The countries included are Australia, Brazil, China, France, Germany, India, Italy, Japan, UK, and USA. The sustainability ratings are categorized into four groups: A, B, C, and D. The height of each bar represents the number of items in that country that fall into a particular rating category.

We can observe that:
1. Rating A is the most common rating for most countries, with the exception of Germany and Italy.
2. Rating B is also relatively common in most countries.
3. Rating C is less common than A and B for most countries.
4. Rating D is the least common rating for all countries.

> c) Carbon Footprint and Water Usage

In [None]:
# Scatter plot of Carbon Footprint vs Water Usage
ggplot(data, aes(x = Carbon_Footprint_MT, y = Water_Usage_Liters, color = Sustainability_Rating)) +
  geom_point(alpha = 0.7) +
  ggtitle("Carbon Footprint vs Water Usage") +
  xlab("Carbon Footprint (MT)") +
  ylab("Water Usage (Liters)") +
  theme_minimal()

The plot displays the relationship between carbon footprint and water usage for items with different sustainability ratings (A, B, C, and D). Each dot represents an item, and its position on the graph indicates its carbon footprint (x-axis) and water usage (y-axis). The color of the dot corresponds to the item's sustainability rating.

Here are some observations from the plot:

No clear pattern: There doesn't seem to be a strong correlation between carbon footprint and water usage. The dots are scattered across the graph, indicating that items with high carbon footprints can have both high and low water usage, and vice versa.
Overlap in ratings: Items with different sustainability ratings are clustered together in some areas of the graph, suggesting that carbon footprint and water usage alone might not be sufficient to distinguish between the ratings.

> d) Average Price and Market Trend

In [None]:
# Boxplot of Average Price by Market Trend
ggplot(data, aes(x = Market_Trend, y = Average_Price_USD, fill = Market_Trend)) +
  geom_boxplot() +
  ggtitle("Average Price by Market Trend") +
  xlab("Market Trend") +
  ylab("Average Price (USD)")

Overall Observations:

The median prices for all three market trends are relatively close to each other, suggesting that the average price isn't drastically different across these trends.
The boxes representing the interquartile range (IQR) are roughly similar in size, indicating that the spread of prices within each trend is comparable.
There are outliers present in all three trends, represented by the points beyond the whiskers.
Specific Observations:

* Declining Trend: The median price for declining products is slightly higher than the other two trends.
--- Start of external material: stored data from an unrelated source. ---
(** What is decoded is the encoding of a list that can be announced. *)
Lemma pqkex_from_bytes_spec data kems :
  tls_pqkex_from_bytes TLS_PQKEX_MAX_KEMS (Some data) = Some kems ↔ announceable kems ∧ data = pqkex_data kems.
Proof.
  unfold tls_pqkex_from_bytes, announceable, TLS_PQKEX_MAX_KEMS. cbn [Z.eqb Z.gtb Z.compare Pos.compare Pos.compare_cont orb].
  split.
  - intros Hr. apply bind_Some in Hr as ([list rest] & Ha & Hr). destruct (array_read _ _ _ Ha) as [Hlen ->].
    destruct (_ || _ || _) eqn:E; [done|]. simpl_bool. destruct (Z.gtb_spec (len list / 2) 8); [done|].
    apply bind_Some in Hr as ([kems' rest'] & Hk & Hr). destruct (negb _) eqn:E'; [done|]. injection Hr as ->.
    simpl_bool. apply len_0_nil in E' as ->.
    match goal with E : len rest = 0 |- _ => apply len_0_nil in E as -> end.
    destruct (read_kems_inv _ _ _ _ Hk) as (Hl & Hf & ->). rewrite app_nil_r in *. rewrite len_kem_bytes in *.
    split; [split; [|done]; unfold len in *; lia|]. unfold pqkex_data. by rewrite ?app_nil_r.
  - intros [[Hl Hf] ->]. unfold pqkex_data.
    pose proof (array_reads (kem_bytes kems) [] ltac:(rewrite len_kem_bytes; lia)) as Ha.
    pose proof (read_kems_bytes kems [] Hf) as Hk. rewrite app_nil_r in Ha, Hk. rewrite len_kem_bytes in Ha.
    rewrite Ha. cbn [mbind option_bind]. rewrite len_kem_bytes, Z.div_mul by done.
    replace (Z.land (len kems * 2) 1) with 0 by (rewrite (Z.land_ones _ 1), Z.mod_mul; done).
    destruct (Z.ltb_spec (len kems * 2) 2); [lia|]. destruct (Z.gtb_spec (len kems) 8); [lia|].
    replace (Z.to_nat (len kems)) with (length kems) by (unfold len; lia). by rewrite Hk.
Qed.
End encoding.

(** ** Properties *)

Section properties.
Context `{TlsBytes, !TlsEncodings}.

(** C17. An announcement survives the way over the wire: what
    [tls_pqkex_ext_to_bytes] writes is read as one extension of the PQKEX type
    whose contents decode to the same list, whatever follows it; and nothing
    but the encoding of a list of one to eight identifiers is decoded. *)
Theorem pqkex_extension_round_trip kems rest :
  announceable kems →
  ∃ e, tls_pqkex_ext_to_bytes (Some kems) = (1, e) ∧
    tls_ext_from_bytes (e ++ rest) = Some (TLS_extension_pqkex, pqkex_data kems, rest) ∧
    tls_pqkex_from_bytes TLS_PQKEX_MAX_KEMS (Some (pqkex_data kems)) = Some kems ∧
    ∀ data kems', tls_pqkex_from_bytes TLS_PQKEX_MAX_KEMS (Some data) = Some kems' →
      announceable kems' ∧ data = pqkex_data kems'.
Proof.
  intros Ha. destruct (id Ha) as [[Hl Hl'] _]. unfold TLS_PQKEX_MAX_KEMS in Hl'.
  assert (Hd : len (pqkex_data kems) < 65536).
  { unfold pqkex_data. rewrite len_app, uint16_size, len_kem_bytes. lia. }
  exists (tls_uint16_to_bytes TLS_extension_pqkex ++ tls_uint16_to_bytes (len (pqkex_data kems)) ++ pqkex_data kems).
  split; [|split; [|split; [by apply pqkex_from_bytes_spec|intros data kems'; apply pqkex_from_bytes_spec]]].
  - unfold tls_pqkex_ext_to_bytes, TLS_PQKEX_MAX_KEMS. destruct (Z.eqb_spec (len kems) 0); [lia|].
    destruct (Z.gtb_spec (len kems) 8); [lia|]. cbn [orb]. rewrite foldl_bytes. by apply ext_writes.
  - rewrite <-!app_assoc. by apply ext_reads.
Qed.

(** The first mechanism of the client that the server has as well. *)
Definition selects (client server : list Z) (kem : option Z) : Prop :=
  match kem with
  | Some k => ∃ before after, client = before ++ k :: after ∧ k ∈ server ∧ Forall (λ x, x ∉ server) before
  | None => Forall (λ x, x ∉ server) client
  end.

Lemma first_common_selects client server : selects client server (first_common client server).
Proof.
  induction client as [|k client IH]; [constructor|]. cbn [first_common].
  destruct (existsb _ _) eqn:E.
  - apply existsb_exists in E as (x & Hx & <-%Z.eqb_eq). exists [], client. split_and!; [done|by apply list_elem_of_In|done].
  - assert (Hk : k ∉ server).
    { intros Hk%list_elem_of_In. assert (existsb (Z.eqb k) server = true); [|congruence].
      apply existsb_exists. exists k. split; [done|apply Z.eqb_refl]. }
    destruct (first_common client server) as [x|]; cbn [selects] in *; [|by constructor].
    destruct IH as (before & after & -> & ? & ?). exists (k :: before), after. split_and!; [done|done|by constructor].
Qed.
There's a wider range of prices, as indicated by the longer box and whiskers.
* Growing Trend: The median price for growing products is slightly lower than the declining trend but similar to the stable trend. The distribution is relatively symmetrical.
* Stable Trend: The median price for stable products is similar to the growing trend. The distribution is also relatively symmetrical, with a slightly narrower range than the declining trend.
Key Takeaway:

While the average prices across the three market trends are not significantly different, there are variations in the spread of prices within each trend. Declining products tend to have a wider range of prices compared to growing and stable products.

# Correlation Analysis

In [None]:
# Subset numerical columns
numerical_data <- data %>%
  select(Carbon_Footprint_MT, Water_Usage_Liters, Waste_Production_KG, Product_Lines, Average_Price_USD)

# Calculate correlation matrix
cor_matrix <- cor(numerical_data)

# Plot the correlation matrix
corrplot(cor_matrix, method = "color", type = "upper", 
         tl.col = "black", tl.srt = 45, addCoef.col = "black")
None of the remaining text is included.